I thought you might find it interesting. (Actually, the whole Letters Of Note blog is quite fascinating.)

Rob Cox said...

Mandy and I saw Burton's 'Alice' on Sunday and I enjoyed it as a bit of escapism - not sure the 3D added much though. But nothing compares, in impact on me, to the Jonathan Miller 'Alice' of the 1960s. It would probably come over as slow and amateur to the modern eye but, at the time, it seemed to epitomise the absurdity of the adult world seen through the eyes of a child. As such it was more scary than Burton's Jabberwocky because it was so much more real to me. But such a treatment simply wouldn't put bums on seats these days. For all its faults the BBC can still deliver the goods in this way at times.

Brian Sibley said...

SUZANNE - OK, you know best. But make sure you give matron my address and I'll send some grapes! ;)

PHIL - Fascinating! I've got several books of Carroll letters but have never read those two before. Brilliant examples of his ability to conjure nonsense from the mundane. And, as you say, a very interesting blogsite. Thanks for sharing the link.

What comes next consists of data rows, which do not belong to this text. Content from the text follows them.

(* ===== verification/Sync.v ===== *)
(** * Mutexes and semaphores: kern/sync.h, kern/task.c

    Any number of threads run [mutex_lock] and [mutex_unlock] on one mutex, or
    [semaphore_wait] and [semaphore_signal] on one semaphore, interleaved at
    their atomic operations and at the critical sections of the wait queue's
    lock.  A thread is at a point of the code; [mutex_step] and [sem_step] run one of its steps, and are not defined
    while it sleeps or spins on a lock.

    A thread that is to sleep takes its own lock ([waitq_await_locked]), puts
    itself on the queue and lets [sched_reschedule] unlock it, which it does only
    if the thread is still waiting: a thread woken earlier keeps its lock, and
    spins on it for ever the next time it is to sleep, with the queue's lock
    held.  What a woken thread's scheduling involves is in Sched. *)

From S2P Require Import Prelude.
Open Scope Z_scope.

(** ** Counting threads *)
Section count.
Context {P : Type}.

Definition upd (pcs : Z → P) (t : Z) (p : P) : Z → P := λ u, if decide (u = t) then p else pcs u.
Definition b2z (b : bool) : Z := if b then 1 else 0.
Fixpoint cnt (f : P → bool) (pcs : Z → P) (ths : list Z) : Z :=
  match ths with
  | [] => 0
  | t :: ths' => b2z (f (pcs t)) + cnt f pcs ths'
  end.

Lemma upd_eq pcs t p : upd pcs t p t = p.
Proof. unfold upd. by rewrite decide_True. Qed.
Lemma upd_ne pcs t p u : u ≠ t → upd pcs t p u = pcs u.
Proof. intros. unfold upd. by rewrite decide_False. Qed.

Lemma b2z_range b : 0 ≤ b2z b ≤ 1.
Proof. destruct b; simpl; lia. Qed.

Lemma cnt_range f pcs ths : 0 ≤ cnt f pcs ths ≤ Z.of_nat (length ths).
Proof. induction ths as [|t ths IH]; simpl; [lia|]. pose proof (b2z_range (f (pcs t))). lia. Qed.

Lemma cnt_upd_out f pcs t p ths : (t ∉ ths) → cnt f (upd pcs t p) ths = cnt f pcs ths.
Proof.
  induction ths as [|u ths IH]; simpl; [done|]. intros [Hne Hn]%not_elem_of_cons.
  by rewrite upd_ne, IH.
Qed.

Lemma cnt_upd f pcs t p ths :
  NoDup ths → t ∈ ths → cnt f (upd pcs t p) ths = cnt f pcs ths - b2z (f (pcs t)) + b2z (f p).
Proof.
  induction 1 as [|u ths Hu ND IH]; [by intros ?%elem_of_nil|].
  intros Hin. simpl. destruct (decide (t = u)) as [->|Hne].
  - rewrite upd_eq, cnt_upd_out by done. lia.
  - rewrite upd_ne by done. apply elem_of_cons in Hin as [|Hin]; [done|]. rewrite IH by done. lia.
Qed.

Lemma cnt_pos f pcs ths t : t ∈ ths → f (pcs t) = true → 1 ≤ cnt f pcs ths.
Proof.
  induction ths as [|u ths IH]; [by intros ?%elem_of_nil|]. simpl.
  pose proof (cnt_range f pcs ths). pose proof (b2z_range (f (pcs u))).
  intros [->|Hin]%elem_of_cons Hf; [rewrite Hf; simpl; lia|]. specialize (IH Hin Hf). lia.
Qed.

Lemma cnt_two f pcs ths t u :
  NoDup ths → t ∈ ths → u ∈ ths → t ≠ u → f (pcs t) = true → f (pcs u) = true → 2 ≤ cnt f pcs ths.
Proof.
  induction 1 as [|v ths Hv ND IH]; [by intros ?%elem_of_nil|]. simpl.
  pose proof (b2z_range (f (pcs v))).
  intros [->|Ht]%elem_of_cons [->|Hu]%elem_of_cons Hne Hft Hfu; try done.
  - pose proof (cnt_pos f pcs ths u Hu Hfu). rewrite Hft. simpl. lia.
  - pose proof (cnt_pos f pcs ths t Ht Hft). rewrite Hfu. simpl. lia.
  - specialize (IH Ht Hu Hne Hft Hfu). lia.
Qed.

Lemma cnt_exists f pcs ths : 1 ≤ cnt f pcs ths → ∃ t, t ∈ ths ∧ f (pcs t) = true.
Proof.
  induction ths as [|u ths IH]; simpl; [lia|]. destruct (f (pcs u)) eqn:E.
  - intros _. exists u. split; [left|done].
  - simpl. intros H. destruct IH as (t & ? & ?); [lia|]. exists t. split; [by right|done].
Qed.

Lemma cnt_add f g pcs ths : (∀ p, f p = false ∨ g p = false) →
  cnt (λ p, f p || g p) pcs ths = cnt f pcs ths + cnt g pcs ths.
Proof.
  intros H. induction ths as [|u ths IH]; simpl; [done|]. rewrite IH.
  destruct (H (pcs u)) as [-> | ->]; simpl; [lia|]. destruct (f (pcs u)); simpl; lia.
Qed.
End count.
(** ** Waking *)

(** [thread_resume] up to the point where the CPU is notified. *)
Definition resumed (t : Z) (th : thread_t) (p : cpu_t) (s : sched) : sched :=
  Sched (<[t := th_set_state kThreadRunnable th]> (threads s))
    (<[th_cpu th := cpu_set_queue (t :: runqueue p) p]> (cpus s)) (cpu_array s) (lastcpu s) false
    (waitqs s) (task_threads s) (ipis s).

Lemma thread_resume_run s c t th p :
  sched_lock s = false → threads s !! t = Some th → cpus s !! th_cpu th = Some p →
  thread_resume c t s =
    if th_cpu th =? c then
      if inInterrupt p then Ok ((), set_cpu c (cpu_set_preempted true (cpu_set_queue (t :: runqueue p) p)) (resumed t th p s))
      else sched_reschedule c (resumed t th p s)
    else Ok ((), Sched (threads (resumed t th p s)) (cpus (resumed t th p s)) (cpu_array s) (lastcpu s) false
                   (waitqs s) (task_threads s) (th_cpu th :: ipis s)).
Proof.
  intros Hl Ht Hc. unfold thread_resume. rewrite (bind_step _ _ _ _ _ (lock_sched_ok _ Hl)).
  rewrite (bind_step _ _ _ _ _ (get_thread_ok (set_sched_lock true s) _ _ Ht)).
  rewrite (bind_step _ _ _ _ _ (mmodify_ok _ _)).
  rewrite (bind_step _ _ _ p (set_thread t (th_set_state kThreadRunnable th) (set_sched_lock true s)))
    by (by apply get_cpu_ok).
  rewrite (bind_step _ _ _ _ _ (mmodify_ok _ _)).
  rewrite (bind_step _ _ _ () (resumed t th p s)) by done.
  destruct (Z.eqb_spec (th_cpu th) c) as [E|]; [|done].
  rewrite (bind_step _ _ _ (cpu_set_queue (t :: runqueue p) p) (resumed t th p s)).
  - simpl. by destruct (inInterrupt p).
  - apply get_cpu_ok. simpl. rewrite E. apply lookup_insert_eq.
Qed.

(** Waking a thread that sleeps: it becomes runnable, at the head of the run
    queue of its own CPU, and the state stays sound.  On that CPU it is scheduled
    at once, or at the end of the interrupt in progress; another CPU is sent a
    reschedule interrupt. *)
Theorem thread_resume_correct s c t th p :
  sched_ok s → sched_lock s = false → threads s !! t = Some th → th_state th = kThreadWaiting →
  cpus s !! th_cpu th = Some p →
  (∀ c' p', cpus s !! c' = Some p' → t ≠ curthread p' ∧ t ≠ idlethread p') →
  ∃ s1, sched_ok s1 ∧ sched_lock s1 = false ∧
    threads s1 = <[t := th_set_state kThreadRunnable th]> (threads s) ∧
    cpus s1 = <[th_cpu th := cpu_set_queue (t :: runqueue p) p]> (cpus s) ∧
    (th_cpu th = c → inInterrupt p = false → thread_resume c t s = sched_reschedule c s1) ∧
    (th_cpu th = c → inInterrupt p = true → ∃ s2, thread_resume c t s = Ok ((), s2) ∧
       threads s2 = threads s1 ∧ ∃ p2, cpus s2 !! c = Some p2 ∧ runqueue p2 = t :: runqueue p ∧ preempted p2 = true) ∧
    (th_cpu th ≠ c → ∃ s2, thread_resume c t s = Ok ((), s2) ∧ threads s2 = threads s1 ∧ cpus s2 = cpus s1 ∧
       ipis s2 = th_cpu th :: ipis s).
Proof.
  intros Hok Hl Ht Hst Hc Hfree. pose proof (thread_resume_run s c t th p Hl Ht Hc) as Hrun.
  assert (∀ c' p', cpus s !! c' = Some p' → (t ∉ runqueue p')) as Hnq.
  { intros c' p' Hc' Hin. destruct (co_queue _ _ _ (so_cpu _ Hok _ _ Hc') t Hin) as (th' & Hth' & _ & [|]); congruence. }
  assert (∀ c' x, <[th_cpu th := cpu_set_queue (t :: runqueue p) p]> (cpus s) !! c' = Some x →
    ∃ y, cpus s !! c' = Some y ∧ curthread x = curthread y ∧ idlethread x = idlethread y ∧
      (∀ u, u ∈ runqueue x ↔ (u = t ∧ c' = th_cpu th) ∨ u ∈ runqueue y)) as Hcs.
  { intros c' x [[<- <-]|[Hne Hx]]%lookup_insert_Some.
    - exists p. split_and!; try done. intros u. simpl. rewrite elem_of_cons. naive_solver.
    - exists x. split_and!; try done. naive_solver. }
  exists (resumed t th p s). split_and!; try done.
  - split.
    + intros c' x Hx. destruct (Hcs c' x Hx) as (y & Hy & E1 & E2 & Hq).
      destruct (Hfree c' y Hy) as [F1 F2]. destruct (so_cpu _ Hok _ _ Hy) as [N1 N2 N3 N4 N5 N6].
      split; rewrite ?E1, ?E2, ?Hq; simpl.
      * simpl in Hx. apply lookup_insert_Some in Hx as [[<- <-]|[Hne Hx]]; simpl.
        -- simplify_eq. apply NoDup_cons. split; [by eapply Hnq|done].
        -- by simplify_eq.
      * naive_solver.
      * naive_solver.
      * intros u [[-> ->]|Hu]%Hq.
        -- rewrite lookup_insert_eq. eexists. split_and!; [done|done|by left].
        -- rewrite lookup_insert_ne by (intros ->; by eapply Hnq). by apply N4.
      * by rewrite lookup_insert_ne.
      * by rewrite lookup_insert_ne.
    + intros c1 c2 x1 x2 H1 H2 Hne. destruct (Hcs c1 x1 H1) as (y1 & Hy1 & E1 & E1' & Q1).
      destruct (Hcs c2 x2 H2) as (y2 & Hy2 & E2 & E2' & Q2).
      destruct (so_apart _ Hok _ _ _ _ Hy1 Hy2 Hne) as (? & ? & ? & ? & ?).
      destruct (Hfree c1 y1 Hy1). rewrite E1, E1', E2, E2', !Q2. naive_solver.
  - intros E Hi. by rewrite Hrun, E, Z.eqb_refl, Hi.
  - intros E Hi. rewrite Hrun, E, Z.eqb_refl, Hi. eexists. split; [done|]. split; [done|].
    eexists. split; [apply lookup_insert_eq|done].
  - intros Hne. rewrite Hrun, (proj2 (Z.eqb_neq _ _)) by done. by eexists.
Qed.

ROB COX - Yes, you are right about Jonathan Miller's Alice and the impact it made back in 1966. We were talking about it the other day with Sophie (whom you know and who is quite a bit younger than you and I) and she was recalling how (in an age before videos and DVDs) images from the film remained seared into her memory from that first one-off viewing.

It was released on DVD a few years back by the British Film Institute and is, I think, about to be re-released by the BBC. You'll find the Mad Tea-Party (with Peter Cook & Co) and a few other photos on this earlier blog post. I think - despite being in b&w and not being in 3D - that it remains an inspired piece of filmmaking.